=== Begin Enclosure ===
(** X15. When every request about a member is refused (any status but
    200), [_get_member_details] still returns a record for the member, with
    the role ["member"], no e-mail address, no recent activity and the
    default of 91 days of inactivity. *)
Theorem member_details_defaults sem session org username headers s :
  never_ok session ->
  0 < permits s sem ->
  exists s',
    _get_member_details sem session org username headers s =
      (Ret (VDict [
         ("username", username);
         ("role", VStr "member");
         ("email", VStr "N/A");
         ("last_activity", VStr "No recent activity");
         ("days_inactive", VInt 91) ]), s').
Proof.
  intros Hno Hpermit. unfold _get_member_details, async_with.
  unfold bind at 1, acquire.
  destruct (Nat.eqb_spec (permits s sem) 0) as [Hz | _]; [lia |].
  match goal with
  | |- context [bind ?m ?k ?s0] =>
      assert (Hbody : always_returns (bind m k)
                (fun result =>
                   result = VDict [
                     ("username", username);
                     ("role", VStr "member");
                     ("email", VStr "N/A");
                     ("last_activity", VStr "No recent activity");
                     ("days_inactive", VInt 91) ]));
      [| destruct (Hbody s0) as (result & s1 & -> & ->);
         eexists; reflexivity]
  end.
  eapply returns_bind; [apply fetch_with_retry_never_ok, Hno |].
  cbv beta. intros role_resp ->.
  eapply returns_bind; [apply fetch_with_retry_never_ok, Hno |].
  cbv beta. intros profile_resp ->.
  eapply returns_bind; [apply fetch_with_retry_never_ok, Hno |].
  cbv beta. intros events_resp ->.
  apply (returns_bind _ _ (fun x => x = VStr "member"));
    [apply returns_ret; reflexivity |]. intros ? ->.
  apply (returns_bind _ _ (fun x => x = VStr "N/A"));
    [apply returns_ret; reflexivity |]. intros ? ->.
  apply (returns_bind _ _
           (fun x => x = (VInt 91, VStr "No recent activity")));
    [apply returns_ret; reflexivity |]. intros ? ->.
  apply returns_ret. reflexivity.
Qed.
=== End Enclosure ===
§ HOW TO COMPLETE THIS TASK:
All of the material above should be restated verbatim.

§ SOLUTION FOR THIS PROBLEM:
(** X15. When every request about a member is refused (any status but
    200), [_get_member_details] still returns a record for the member, with
    the role ["member"], no e-mail address, no recent activity and the
    default of 91 days of inactivity. *)
Theorem member_details_defaults sem session org username headers s :
  never_ok session ->
  0 < permits s sem ->
  exists s',
    _get_member_details sem session org username headers s =
      (Ret (VDict [
         ("username", username);
         ("role", VStr "member");
         ("email", VStr "N/A");
         ("last_activity", VStr "No recent activity");
         ("days_inactive", VInt 91) ]), s').
Proof.
  intros Hno Hpermit. unfold _get_member_details, async_with.
  unfold bind at 1, acquire.
  destruct (Nat.eqb_spec (permits s sem) 0) as [Hz | _]; [lia |].
  match goal with
  | |- context [bind ?m ?k ?s0] =>
      assert (Hbody : always_returns (bind m k)
                (fun result =>
                   result = VDict [
                     ("username", username);
                     ("role", VStr "member");
                     ("email", VStr "N/A");
                     ("last_activity", VStr "No recent activity");
                     ("days_inactive", VInt 91) ]));
      [| destruct (Hbody s0) as (result & s1 & -> & ->);
         eexists; reflexivity]
  end.
  eapply returns_bind; [apply fetch_with_retry_never_ok, Hno |].
  cbv beta. intros role_resp ->.
  eapply returns_bind; [apply fetch_with_retry_never_ok, Hno |].
  cbv beta. intros profile_resp ->.
  eapply returns_bind; [apply fetch_with_retry_never_ok, Hno |].
  cbv beta. intros events_resp ->.
  apply (returns_bind _ _ (fun x => x = VStr "member"));
    [apply returns_ret; reflexivity |]. intros ? ->.
  apply (returns_bind _ _ (fun x => x = VStr "N/A"));
    [apply returns_ret; reflexivity |]. intros ? ->.
  apply (returns_bind _ _
           (fun x => x = (VInt 91, VStr "No recent activity")));
    [apply returns_ret; reflexivity |]. intros ? ->.
  apply returns_ret. reflexivity.
Qed.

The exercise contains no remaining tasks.